Mogol e Carusi, dialogo di musica e parole attorno alla “Capinera”

2 Ottobre 2016

Il poeta della canzone e il celebre pianista di Celano insieme per la messa in scena dell’opera di Gianni Bella

CELANO. Metti il più grande paroliere italiano e un pianista di fama mondiale. Falli incontrare quasi per caso nel cuore dell’Abruzzo e osservali mentre discutono di un’opera “La capinera”, tratta dal romanzo epistolare che Giovanni Verga pubblicò nel 1871. La novità è che il compositore è un autore di musica pop: Gianni Bella.

Giulio Rapetti, in arte Mogol, e Nazzareno Carusi si ritrovano a Celano e con un pizzico di diffidenza, ben presto sostituito da una buona dose di stupore, il paroliere per eccellenza fa scoprire a Carusi il talento operistico imprevedibile dell’autore di “Montagne verdi”. Affetto ormai da anni da una grave patologia il fratello della cantante Marcella Bella ha lasciato in dote un gran numero di bellissime canzoni pop e un’opera lirica, appunto “La capinera”.

È lo stesso Mogol a spiegarci come nasce questo progetto.

«Tanti anni fa vennero da me Gianni Bella e un ragazzo che gli aveva suggerito di comporre l’opera, Giuseppe Fulcheri, che lavora anche in televisione. Mi chiesero di scrivere il romanzo. Io in un primo tempo non accettai perché pensavo che Gianni Bella non avesse una cultura operistica, ma poi, dopo averla ascoltata, mi sono convinto che è un genio. Quando ho cominciato a sentire quello che aveva composto mi sono reso conto della sua grandezza».

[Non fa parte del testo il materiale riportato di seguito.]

(** C7. On a non-empty range, and for any kernel callback, symmetric or
    not, [compute_centered_kernel_matrix] returns a square matrix [M] of the
    size of the range with [M(i,j) = M(j,i)] for all indices. *)
Theorem centered_kernel_symmetric (data : list Data) (callback : @KernelCallback Qc Data) :
  data ≠ [] →
  ∃ M, compute_centered_kernel_matrix data callback = Returned M
       ∧ rows M = length data ∧ cols M = length data
       ∧ ∀ i j, (i < length data)%nat → (j < length data)%nat →
                coeff M i j = coeff M j i.
Proof.
  intros Hne.
  destruct (centered_kernel_value callback data Hne) as (M & HM & Hr & Hc & _).
  exists M. repeat split; auto.
  intros i j Hi Hj. by apply (centered_kernel_symmetric_value callback data).
Qed.

(** C2. On a non-empty range, and for any kernel callback, every row sum
    and every column sum of the matrix that
    [compute_centered_kernel_matrix] returns is zero. *)
Theorem centered_kernel_sums_zero (data : list Data) (callback : @KernelCallback Qc Data) :
  data ≠ [] →
  ∃ M, compute_centered_kernel_matrix data callback = Returned M
       ∧ rows M = length data ∧ cols M = length data
       ∧ (∀ i, (i < rows M)%nat → sum_n (λ j, coeff M i j) (cols M) = 0)
       ∧ (∀ j, (j < cols M)%nat → sum_n (λ i, coeff M i j) (rows M) = 0).
Proof.
  intros Hne.
  destruct (centered_kernel_value callback data Hne) as (M & HM & Hr & Hc & _).
  exists M. rewrite Hr, Hc. repeat split; auto.
  - intros i Hi.
    rewrite (sum_n_ext _ (λ j, coeff M j i)).
    + by apply (centered_kernel_column_sum callback data).
    + intros j Hj. by apply (centered_kernel_symmetric_value callback data).
  - intros j _. by apply (centered_kernel_column_sum callback data).
Qed.

(** C1. In exact arithmetic, on a non-empty range whose feature vectors all
    have the given dimension, [compute_covariance_matrix] returns a square matrix of that
    dimension whose upper triangle holds [Σ x xᵀ − (1/n) (Σ x) (Σ x)ᵀ]; read
    through the self-adjoint view it is that symmetric matrix; and when the
    vectors are all equal, every coefficient of the matrix is zero. *)
Theorem covariance_matrix_correct (data : list Data) (callback : @FeatureVectorCallback Qc Data)
    (dimension : nat) :
  data ≠ [] →
  Forall (λ x, vsize x = dimension)
    (feature_vectors callback data (vector_sized uninitialised dimension)) →
  ∃ C, compute_covariance_matrix data callback dimension = Returned C
       ∧ rows C = dimension ∧ cols C = dimension
       ∧ (∀ i j, (i ≤ j)%nat → (j < dimension)%nat →
            coeff C i j
            = covariance_formula
                (feature_vectors callback data (vector_sized uninitialised dimension)) i j)
       ∧ (∀ i j, (i < dimension)%nat → (j < dimension)%nat →
            coeff (Eigen.selfadjointView_Upper C) i j
            = covariance_formula
                (feature_vectors callback data (vector_sized uninitialised dimension)) i j)
       ∧ (∀ x0,
            Forall (λ x, ∀ i, (i < dimension)%nat → vcoeff x i = vcoeff x0 i)
              (feature_vectors callback data (vector_sized uninitialised dimension)) →
            ∀ i j, (i < dimension)%nat → (j < dimension)%nat → coeff C i j = 0).
Proof.
  intros Hne Hxs.
  destruct (covariance_matrix_value callback data dimension Hne Hxs)
    as (C & HC & Hr & Hc & Hv).
  set (xs := feature_vectors callback data (vector_sized uninitialised dimension)) in *.
  exists C. repeat split; auto.
  - intros i j Hij Hj. rewrite Hv, decide_True by lia. reflexivity.
  - intros i j Hi Hj. simpl. case_decide.
    + rewrite Hv, decide_True by lia. reflexivity.
    + rewrite Hv, decide_True by lia. unfold covariance_formula.
      rewrite (sum_over_ext (λ x, vcoeff x j * vcoeff x i) (λ x, vcoeff x i * vcoeff x j))
        by (intros; ring).
      ring.
  - intros x0 Hsame i j Hi Hj. rewrite Hv. case_decide as Hij; [|reflexivity].
    unfold covariance_formula.
    rewrite (sum_over_constant (λ x, vcoeff x i * vcoeff x j) (vcoeff x0 i * vcoeff x0 j)),
      (sum_over_constant (λ x, vcoeff x i) (vcoeff x0 i)),
      (sum_over_constant (λ x, vcoeff x j) (vcoeff x0 j)).
    + field. unfold xs. rewrite feature_vectors_length.
      apply Qc_of_nat_pos. destruct data; simpl; [done|lia].
    + eapply Forall_impl; [exact Hsame|]. intros x Hx. apply Hx. lia.
    + eapply Forall_impl; [exact Hsame|]. intros x Hx. apply Hx. lia.
    + eapply Forall_impl; [exact Hsame|]. intros x Hx. simpl.
      rewrite !Hx by lia. reflexivity.
Qed.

Oggi Gianni Bella capisce tutto, ma non riesce a parlare. Non scrive e non compone ormai da anni e quest’opera è l’ultimo suo regalo al mondo della musica.

L’incontro di Mogol con Carusi «è merito del professor Walter Santilli di Celano, grande professionista, con una cattedra di fisiatria all’università La Sapienza, di cui sono grande amico. Carusi l’ho conosciuto da poco, ne apprezzo le qualità pianistiche e il suo modo di approcciarsi al mondo della musica».

Il pianista celanese non si fa pregare ed esprime il suo giudizio sull’opera. «Altre volte è successo», sostiene, «e quasi sempre a sproposito, che grandi del pop volessero comporre un’opera lirica. Ma qui è diverso. Il libretto di Mogol è come le canzoni di Mogol, che sono eterne, e Gianni Bella è un genio melodico e musicale, e come tutti i geni ha nel sangue la storia. Nella Capinera si sente, e si sente quasi incredibilmente l’acqua scorsa da Alessandro Scarlatti a Franco Alfano. E se nell’allestimento si troverà un immenso orchestratore e ci si staccherà dall’isocronia tipica e un po’ monotona del pop, dando alla musica il ritmo del cuore che mai batte sempre uguale, questa opera sarà il primo esperimento di questo tipo pienamente riuscito. E non ho dubbio che accadrà. Ma spero che accada in Italia, e non all’estero come invece pare».

Sull’argomento è intercorsa in serata anche una telefonata tra Carusi, Mogol e il ministro Dario Franceschini il quale ha garantito un suo interessamento per far sì che la prima dell’opera avvenga in Italia.

Dietro l’incontro tra Carusi e Mogol c’è anche una curiosa storia legata alla canzone Emozioni del duo Mogol-Battisti.

Tutto è iniziato con uno scambio di battute tra Gino Ianni, noto falegname celanese, ed il professor Santilli sulla canzone nella quale Battisti cantava: “Guidare a fari spenti nella notte”. E accadde davvero, che spegnendo i fari, Gino Ianni, da giovane, finì in un fossato con la sua auto mentre ascoltava proprio quel brano. Santilli gli garantì che avrebbe invitato Mogol e così è avvenuto. L’incontro si è trasformato in un happening musicale nell’abitazione della famiglia Piemari. Il giovanissimo Gianmarco Piemari ha riarrangiato per l’occasione il noto successo scritto da Mogol, Paolo Limiti ed Elio Isola, dal titolo “La voce del silenzio” che egli stesso ha eseguito alla viola insieme agli altri membri del quartetto Annarita Piemari (violino), Federica Piemari (violino) e Francesco Monti (pianoforte). «Ho conosciuto questi ragazzi, sono davvero molto bravi», il commiato di Mogol dopo la performance.